1
votes

I have an extremely large dataset and would like to train several random forest models on partitions of the dataset, then average these models to come up with my final classifier. Since random forest is an ensemble method, this is an intuitively sound approach but I'm unsure whether it's possible to do using scikit-learn's random forest classifier. Any ideas?

I'd also be open to using a random forest classifier from another package as well, just not sure where to look.

1
Why not train the base learners (trees) on partitions of the data, then average them up to come up with a single random forest?FatihAkici
Nice, that approach is practically equivalent given multiple trees are trained on the same partition. Do you know of any references I could use to build this out?hunter2

1 Answers

2
votes

Here is what I can think of:

  1. Pandas + Scikit: You can customize your own bootstrap algorithm where you randomly read a reasonably sized sample from the overall data set, and fit scikit trees on them (would be perfect if you randomize features at each node). Then pickle each tree and finally average them out to come up with your random forest.

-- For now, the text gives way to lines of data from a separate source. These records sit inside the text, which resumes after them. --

(* ===== verification/Engine.v ===== *)
(** * One engine pass (engine/src/engine/mod.rs, [Engine::process])

    From a graph and a health report to the cuts applied and reverted. The
    observation adapters that build the graph, metrics, logging and the output
    snapshots are outside this step; what it writes to the cluster and to the
    journal is its trace. *)

From S2P Require Import Prelude Text PetGraph Attack Behavior Classify Graph Chain Prove Boundary.
From S2P Require Import Respond Actuator Render NodeContainment Backoff Verdicts Incident AdjPass Divergence.

Definition JUDGE_FRESHNESS_BOUND : Z := from_secs (15 * 60).

(** What a pass does, in order. *)
Inductive Effect :=
  | FxPass (f : PassEffect)
  | FxDivergence (r : DivergenceRecord)
  | FxApply (m : Mitigation)
  | FxJournalApply (cut : string)
  | FxContainNode (outcome : ProposalOutcome)
  | FxRevert (m : Mitigation)
  | FxNode (f : NodeEffect)
  | FxReversion (cut reason : string).

Record Engine := mkEngine {
  en_active : EnabledActions;
  en_scope : ActuationScope;
  en_pass : PassState;
  en_ledger : Ledger;
  en_actions : ActionLog;
  en_node_facts : gmap string NodeFact;
  en_node_actuator : bool
}.

(** [poll_break_glass]: an engaged switch narrows this pass to nothing armed. *)
Definition poll_break_glass (en : Engine) (engaged : bool) : EnabledActions :=
  if engaged then enabled_none else en_active en.

Definition gate_on_judge_freshness (verdicts : VerdictStore) (m : Mitigation) (decision : CutDecision) (now : Z)
    : CutDecision :=
  match decision with
  | AutoApply =>
      if existsb (fun entry => verdict_fresh verdicts entry now JUDGE_FRESHNESS_BOUND) (live_corroborating_entries m)
      then AutoApply
      else Propose "judge is degraded (breaker open, or no fresh decisive verdict within the trust window); held as a proposal until the model verifiably answers again"
  | _ => decision
  end.

Section Engine.
Context {G : Type} `{SG : !StableGraph G Node Edge}.
Variable default_hash : string -> Z.
Variable delta_prompt :
  NodeKey -> list (NodeKey * AttackRef) -> option JudgedSurface -> list NodeKey -> Menu -> DeltaBuild.
Variable entry_coverage : NodeKey -> list string * bool.
Implicit Types sg : SecurityGraph G.

(** The body of the loop over the active mitigations. *)
Definition actuate_one (verdicts : VerdictStore) (effective : EnabledActions) (scope : ActuationScope)
    sg (health : HealthReport) (fleet : list NodeFact) (now : Z)
    (acc : ActionLog * list BlastRadius * list Effect) (m : Mitigation)
    : ActionLog * list BlastRadius * list Effect :=
  let '(log, blasts, fx) := acc in
  let blast := predict_blast_radius m sg health in
  let decision := gate_on_judge_freshness verdicts m (decide_cut m effective scope blast) now in
  let '(log, applied) :=
    match decision with
    | AutoApply =>
        if log_is_active log m then (log, [])
        else (log_record log m (alive_workloads health), [FxApply m; FxJournalApply (m_signature m)])
    | _ => (log, [])
    end in
  let armed := is_enabled effective ContainNode in
  let scoped := if bool_decide (m_action m = ContainNode)
                then contain_node_in_scope sg (l_from (m_cut m)) scope else in_scope scope m in
  let proposal := option_list (FxContainNode <$> evaluate_proposal m armed scoped fleet) in
  (log, blasts ++ [blast], fx ++ applied ++ proposal).

(** The self-reverting loop; [patch_ok] is the cluster's answer to an uncordon. *)
Definition revert_one (attached patch_ok : bool) (facts : gmap string NodeFact) sg (r : Reversion) : list Effect :=
  (if bool_decide (m_action (rv_mitigation r) = ContainNode)
   then FxNode <$> revert_contain_node attached patch_ok facts (rv_mitigation r) sg
   else [FxRevert (rv_mitigation r)])
  ++ [FxReversion (m_signature (rv_mitigation r)) (rv_reason r)].

Definition refresh_node_facts (facts : gmap string NodeFact) (nodes : list K8sNode) : gmap string NodeFact :=
  if bool_decide (nodes = []) then facts
  else foldl (fun m f => <[nf_name f := f]> m) ∅ (observe_node_facts nodes).

(** From the reconciled ledger to the trace of applied and reverted cuts. *)
Definition actuate (en : Engine) (ledger : Ledger) (verdicts : VerdictStore) (effective : EnabledActions)
    (facts : gmap string NodeFact) (patch_ok : bool) sg (health : HealthReport) (now : Z)
    : ActionLog * list (Mitigation * BlastRadius) * list Effect :=
  let active_mitigations := btree_values ledger in
  let '(log, blasts, fx) :=
    foldl (actuate_one verdicts effective (en_scope en) sg health (btree_values facts) now)
      (en_actions en, [], []) active_mitigations in
  let justified : gset string := list_to_set (m_signature <$> btree_values ledger) in
  let '(log, reversions) := log_reconcile log health justified effective in
  (log, zip active_mitigations blasts,
   fx ++ concat (revert_one (en_node_actuator en) patch_ok facts sg <$> reversions)).

(** The inputs a pass observes. *)
Record Observed := mkObserved {
  ob_health : HealthReport;
  ob_nodes : list K8sNode;
  ob_break_glass : bool;
  ob_patch_ok : bool;
  ob_now : Z
}.

Definition process (complete : list PendingEntry -> list (PendingEntry * IncidentDecision))
    (en : Engine) (ob : Observed) sg : option (Engine * list (Mitigation * BlastRadius) * list Effect) :=
  let health := ob_health ob in
  chains ← prove sg;
  '(st, chains, pass_fx) ←
    run_adjudication_pass default_hash delta_prompt entry_coverage chains sg health (en_active en) complete
      (ob_now ob) (en_pass en);
  let decisions := ps_decisions st in
  let divergence := compute_divergence chains decisions in
  let '(ledger, _) := reconcile (en_ledger en) chains decisions in
  let facts := refresh_node_facts (en_node_facts en) (ob_nodes ob) in
  let effective := poll_break_glass en (ob_break_glass ob) in
  let '(log, preview, fx) :=
    actuate en ledger (ps_verdicts st) effective facts (ob_patch_ok ob) sg health (ob_now ob) in
  Some (mkEngine (en_active en) (en_scope en) st ledger log facts (en_node_actuator en), preview,
        (FxPass <$> pass_fx) ++ (FxDivergence <$> divergence) ++ fx).

End Engine.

  2. Graphlab + SFrame Turi has its own big data library (SFrame, similar to Pandas) and machine learning library (graphlab, very similar to scikit). Very beautiful environment.

  3. Blaze-Dask might have a little steeper learning curve for some people, but would be an efficient solution.

  4. You can go with the memory-mapped numpy option also but it's going to be more cumbersome than the first three options, and I've never done it so I'll just leave this option here.

All in all, I would go with option 2.